◆ Required action
Transcribe the entire listing exactly as it appears.
--- Available data ---
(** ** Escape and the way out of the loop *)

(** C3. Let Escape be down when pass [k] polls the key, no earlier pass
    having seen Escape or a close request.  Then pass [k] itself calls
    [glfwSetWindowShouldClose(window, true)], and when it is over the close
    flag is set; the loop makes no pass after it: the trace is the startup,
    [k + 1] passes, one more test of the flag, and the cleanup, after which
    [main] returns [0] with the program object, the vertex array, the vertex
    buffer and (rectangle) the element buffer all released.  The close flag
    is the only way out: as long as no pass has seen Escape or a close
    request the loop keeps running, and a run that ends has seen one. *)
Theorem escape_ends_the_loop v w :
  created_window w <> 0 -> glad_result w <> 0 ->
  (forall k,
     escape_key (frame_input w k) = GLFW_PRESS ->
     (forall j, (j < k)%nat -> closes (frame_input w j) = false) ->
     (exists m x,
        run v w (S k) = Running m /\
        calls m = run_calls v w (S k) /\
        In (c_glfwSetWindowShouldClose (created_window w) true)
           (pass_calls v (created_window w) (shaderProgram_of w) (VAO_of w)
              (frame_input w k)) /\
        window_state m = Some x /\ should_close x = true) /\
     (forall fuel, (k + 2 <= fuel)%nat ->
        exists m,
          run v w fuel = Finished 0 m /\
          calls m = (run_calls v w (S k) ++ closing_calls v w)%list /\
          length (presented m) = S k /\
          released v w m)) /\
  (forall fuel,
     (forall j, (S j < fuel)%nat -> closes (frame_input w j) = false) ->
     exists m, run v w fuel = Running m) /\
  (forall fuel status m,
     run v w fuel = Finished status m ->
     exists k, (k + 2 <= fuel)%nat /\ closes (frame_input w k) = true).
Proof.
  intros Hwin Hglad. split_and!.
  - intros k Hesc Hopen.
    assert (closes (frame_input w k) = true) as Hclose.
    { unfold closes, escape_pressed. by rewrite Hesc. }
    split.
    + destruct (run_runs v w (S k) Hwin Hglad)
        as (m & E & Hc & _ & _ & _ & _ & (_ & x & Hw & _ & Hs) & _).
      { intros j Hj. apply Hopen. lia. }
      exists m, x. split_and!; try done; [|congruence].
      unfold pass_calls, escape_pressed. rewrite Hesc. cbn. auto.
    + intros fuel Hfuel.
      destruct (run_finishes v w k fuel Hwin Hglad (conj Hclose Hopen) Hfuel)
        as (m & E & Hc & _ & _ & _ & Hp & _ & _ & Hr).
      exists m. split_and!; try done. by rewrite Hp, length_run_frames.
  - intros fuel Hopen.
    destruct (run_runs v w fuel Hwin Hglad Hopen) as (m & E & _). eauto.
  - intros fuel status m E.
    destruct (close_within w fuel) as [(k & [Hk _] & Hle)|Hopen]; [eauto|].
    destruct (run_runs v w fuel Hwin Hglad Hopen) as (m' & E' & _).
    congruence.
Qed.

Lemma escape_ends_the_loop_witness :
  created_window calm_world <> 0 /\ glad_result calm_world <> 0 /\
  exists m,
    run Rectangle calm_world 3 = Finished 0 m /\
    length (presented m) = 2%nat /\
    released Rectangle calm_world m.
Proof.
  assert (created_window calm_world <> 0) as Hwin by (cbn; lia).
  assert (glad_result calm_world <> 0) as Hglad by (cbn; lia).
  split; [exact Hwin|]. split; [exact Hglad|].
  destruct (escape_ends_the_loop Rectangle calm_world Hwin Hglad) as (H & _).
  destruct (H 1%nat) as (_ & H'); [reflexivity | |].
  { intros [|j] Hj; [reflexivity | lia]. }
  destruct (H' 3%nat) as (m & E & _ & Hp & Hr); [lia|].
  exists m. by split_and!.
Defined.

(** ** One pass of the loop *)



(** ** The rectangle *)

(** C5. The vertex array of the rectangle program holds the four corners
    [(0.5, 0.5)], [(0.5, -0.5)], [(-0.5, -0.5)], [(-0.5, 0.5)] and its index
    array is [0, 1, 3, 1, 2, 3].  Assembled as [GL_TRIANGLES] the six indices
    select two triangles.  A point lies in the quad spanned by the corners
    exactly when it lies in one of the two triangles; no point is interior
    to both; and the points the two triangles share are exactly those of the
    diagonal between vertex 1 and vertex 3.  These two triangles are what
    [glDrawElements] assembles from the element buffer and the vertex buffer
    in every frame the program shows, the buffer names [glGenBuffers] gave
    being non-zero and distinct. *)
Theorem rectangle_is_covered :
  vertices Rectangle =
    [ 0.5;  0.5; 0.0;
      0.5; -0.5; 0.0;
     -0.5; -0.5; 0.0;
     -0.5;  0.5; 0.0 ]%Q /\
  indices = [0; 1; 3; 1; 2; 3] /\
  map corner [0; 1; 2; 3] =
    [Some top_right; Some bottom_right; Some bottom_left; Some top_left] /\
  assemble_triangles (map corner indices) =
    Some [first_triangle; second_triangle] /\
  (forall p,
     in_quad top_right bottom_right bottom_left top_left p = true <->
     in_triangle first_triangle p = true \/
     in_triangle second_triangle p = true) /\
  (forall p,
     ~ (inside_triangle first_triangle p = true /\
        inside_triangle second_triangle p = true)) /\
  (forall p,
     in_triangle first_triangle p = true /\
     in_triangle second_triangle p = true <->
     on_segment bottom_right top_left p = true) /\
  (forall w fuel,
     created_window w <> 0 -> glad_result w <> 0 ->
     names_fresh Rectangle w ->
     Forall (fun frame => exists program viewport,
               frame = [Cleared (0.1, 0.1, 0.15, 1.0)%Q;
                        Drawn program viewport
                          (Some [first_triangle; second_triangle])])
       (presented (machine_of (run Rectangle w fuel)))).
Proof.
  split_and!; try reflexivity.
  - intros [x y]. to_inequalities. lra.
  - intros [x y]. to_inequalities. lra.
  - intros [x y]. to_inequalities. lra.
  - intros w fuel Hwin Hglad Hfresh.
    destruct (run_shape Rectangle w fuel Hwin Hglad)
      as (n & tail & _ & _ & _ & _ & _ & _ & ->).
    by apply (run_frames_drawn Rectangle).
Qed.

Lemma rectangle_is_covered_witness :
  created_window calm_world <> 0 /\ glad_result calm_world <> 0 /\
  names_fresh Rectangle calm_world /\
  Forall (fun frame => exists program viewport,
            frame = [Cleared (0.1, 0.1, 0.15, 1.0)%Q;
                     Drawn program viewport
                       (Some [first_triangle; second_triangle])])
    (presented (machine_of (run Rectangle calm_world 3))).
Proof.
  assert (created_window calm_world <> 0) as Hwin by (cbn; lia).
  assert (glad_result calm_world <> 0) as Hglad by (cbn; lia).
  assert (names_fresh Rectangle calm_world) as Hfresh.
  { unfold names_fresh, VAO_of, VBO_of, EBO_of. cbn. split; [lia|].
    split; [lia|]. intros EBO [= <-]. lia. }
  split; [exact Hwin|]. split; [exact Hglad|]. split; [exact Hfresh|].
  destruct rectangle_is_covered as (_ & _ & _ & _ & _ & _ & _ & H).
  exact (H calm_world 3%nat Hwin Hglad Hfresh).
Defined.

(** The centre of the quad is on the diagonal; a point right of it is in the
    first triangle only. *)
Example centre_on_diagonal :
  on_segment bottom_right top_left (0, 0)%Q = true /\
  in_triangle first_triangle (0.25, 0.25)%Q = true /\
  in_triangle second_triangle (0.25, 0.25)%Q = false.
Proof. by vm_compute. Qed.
---
◆ Solution
(** ** Escape and the way out of the loop *)

(** C3. Let Escape be down when pass [k] polls the key, no earlier pass
    having seen Escape or a close request.  Then pass [k] itself calls
    [glfwSetWindowShouldClose(window, true)], and when it is over the close
    flag is set; the loop makes no pass after it: the trace is the startup,
    [k + 1] passes, one more test of the flag, and the cleanup, after which
    [main] returns [0] with the program object, the vertex array, the vertex
    buffer and (rectangle) the element buffer all released.  The close flag
    is the only way out: as long as no pass has seen Escape or a close
    request the loop keeps running, and a run that ends has seen one. *)
Theorem escape_ends_the_loop v w :
  created_window w <> 0 -> glad_result w <> 0 ->
  (forall k,
     escape_key (frame_input w k) = GLFW_PRESS ->
     (forall j, (j < k)%nat -> closes (frame_input w j) = false) ->
     (exists m x,
        run v w (S k) = Running m /\
        calls m = run_calls v w (S k) /\
        In (c_glfwSetWindowShouldClose (created_window w) true)
           (pass_calls v (created_window w) (shaderProgram_of w) (VAO_of w)
              (frame_input w k)) /\
        window_state m = Some x /\ should_close x = true) /\
     (forall fuel, (k + 2 <= fuel)%nat ->
        exists m,
          run v w fuel = Finished 0 m /\
          calls m = (run_calls v w (S k) ++ closing_calls v w)%list /\
          length (presented m) = S k /\
          released v w m)) /\
  (forall fuel,
     (forall j, (S j < fuel)%nat -> closes (frame_input w j) = false) ->
     exists m, run v w fuel = Running m) /\
  (forall fuel status m,
     run v w fuel = Finished status m ->
     exists k, (k + 2 <= fuel)%nat /\ closes (frame_input w k) = true).
Proof.
  intros Hwin Hglad. split_and!.
  - intros k Hesc Hopen.
    assert (closes (frame_input w k) = true) as Hclose.
    { unfold closes, escape_pressed. by rewrite Hesc. }
    split.
    + destruct (run_runs v w (S k) Hwin Hglad)
        as (m & E & Hc & _ & _ & _ & _ & (_ & x & Hw & _ & Hs) & _).
      { intros j Hj. apply Hopen. lia. }
      exists m, x. split_and!; try done; [|congruence].
      unfold pass_calls, escape_pressed. rewrite Hesc. cbn. auto.
    + intros fuel Hfuel.
      destruct (run_finishes v w k fuel Hwin Hglad (conj Hclose Hopen) Hfuel)
        as (m & E & Hc & _ & _ & _ & Hp & _ & _ & Hr).
      exists m. split_and!; try done. by rewrite Hp, length_run_frames.
  - intros fuel Hopen.
    destruct (run_runs v w fuel Hwin Hglad Hopen) as (m & E & _). eauto.
  - intros fuel status m E.
    destruct (close_within w fuel) as [(k & [Hk _] & Hle)|Hopen]; [eauto|].
    destruct (run_runs v w fuel Hwin Hglad Hopen) as (m' & E' & _).
    congruence.
Qed.

Lemma escape_ends_the_loop_witness :
  created_window calm_world <> 0 /\ glad_result calm_world <> 0 /\
  exists m,
    run Rectangle calm_world 3 = Finished 0 m /\
    length (presented m) = 2%nat /\
    released Rectangle calm_world m.
Proof.
  assert (created_window calm_world <> 0) as Hwin by (cbn; lia).
  assert (glad_result calm_world <> 0) as Hglad by (cbn; lia).
  split; [exact Hwin|]. split; [exact Hglad|].
  destruct (escape_ends_the_loop Rectangle calm_world Hwin Hglad) as (H & _).
  destruct (H 1%nat) as (_ & H'); [reflexivity | |].
  { intros [|j] Hj; [reflexivity | lia]. }
  destruct (H' 3%nat) as (m & E & _ & Hp & Hr); [lia|].
  exists m. by split_and!.
Defined.

(** ** One pass of the loop *)



(** ** The rectangle *)

(** C5. The vertex array of the rectangle program holds the four corners
    [(0.5, 0.5)], [(0.5, -0.5)], [(-0.5, -0.5)], [(-0.5, 0.5)] and its index
    array is [0, 1, 3, 1, 2, 3].  Assembled as [GL_TRIANGLES] the six indices
    select two triangles.  A point lies in the quad spanned by the corners
    exactly when it lies in one of the two triangles; no point is interior
    to both; and the points the two triangles share are exactly those of the
    diagonal between vertex 1 and vertex 3.  These two triangles are what
    [glDrawElements] assembles from the element buffer and the vertex buffer
    in every frame the program shows, the buffer names [glGenBuffers] gave
    being non-zero and distinct. *)
Theorem rectangle_is_covered :
  vertices Rectangle =
    [ 0.5;  0.5; 0.0;
      0.5; -0.5; 0.0;
     -0.5; -0.5; 0.0;
     -0.5;  0.5; 0.0 ]%Q /\
  indices = [0; 1; 3; 1; 2; 3] /\
  map corner [0; 1; 2; 3] =
    [Some top_right; Some bottom_right; Some bottom_left; Some top_left] /\
  assemble_triangles (map corner indices) =
    Some [first_triangle; second_triangle] /\
  (forall p,
     in_quad top_right bottom_right bottom_left top_left p = true <->
     in_triangle first_triangle p = true \/
     in_triangle second_triangle p = true) /\
  (forall p,
     ~ (inside_triangle first_triangle p = true /\
        inside_triangle second_triangle p = true)) /\
  (forall p,
     in_triangle first_triangle p = true /\
     in_triangle second_triangle p = true <->
     on_segment bottom_right top_left p = true) /\
  (forall w fuel,
     created_window w <> 0 -> glad_result w <> 0 ->
     names_fresh Rectangle w ->
     Forall (fun frame => exists program viewport,
               frame = [Cleared (0.1, 0.1, 0.15, 1.0)%Q;
                        Drawn program viewport
                          (Some [first_triangle; second_triangle])])
       (presented (machine_of (run Rectangle w fuel)))).
Proof.
  split_and!; try reflexivity.
  - intros [x y]. to_inequalities. lra.
  - intros [x y]. to_inequalities. lra.
  - intros [x y]. to_inequalities. lra.
  - intros w fuel Hwin Hglad Hfresh.
    destruct (run_shape Rectangle w fuel Hwin Hglad)
      as (n & tail & _ & _ & _ & _ & _ & _ & ->).
    by apply (run_frames_drawn Rectangle).
Qed.

Lemma rectangle_is_covered_witness :
  created_window calm_world <> 0 /\ glad_result calm_world <> 0 /\
  names_fresh Rectangle calm_world /\
  Forall (fun frame => exists program viewport,
            frame = [Cleared (0.1, 0.1, 0.15, 1.0)%Q;
                     Drawn program viewport
                       (Some [first_triangle; second_triangle])])
    (presented (machine_of (run Rectangle calm_world 3))).
Proof.
  assert (created_window calm_world <> 0) as Hwin by (cbn; lia).
  assert (glad_result calm_world <> 0) as Hglad by (cbn; lia).
  assert (names_fresh Rectangle calm_world) as Hfresh.
  { unfold names_fresh, VAO_of, VBO_of, EBO_of. cbn. split; [lia|].
    split; [lia|]. intros EBO [= <-]. lia. }
  split; [exact Hwin|]. split; [exact Hglad|]. split; [exact Hfresh|].
  destruct rectangle_is_covered as (_ & _ & _ & _ & _ & _ & _ & H).
  exact (H calm_world 3%nat Hwin Hglad Hfresh).
Defined.

(** The centre of the quad is on the diagonal; a point right of it is in the
    first triangle only. *)
Example centre_on_diagonal :
  on_segment bottom_right top_left (0, 0)%Q = true /\
  in_triangle first_triangle (0.25, 0.25)%Q = true /\
  in_triangle second_triangle (0.25, 0.25)%Q = false.
Proof. by vm_compute. Qed.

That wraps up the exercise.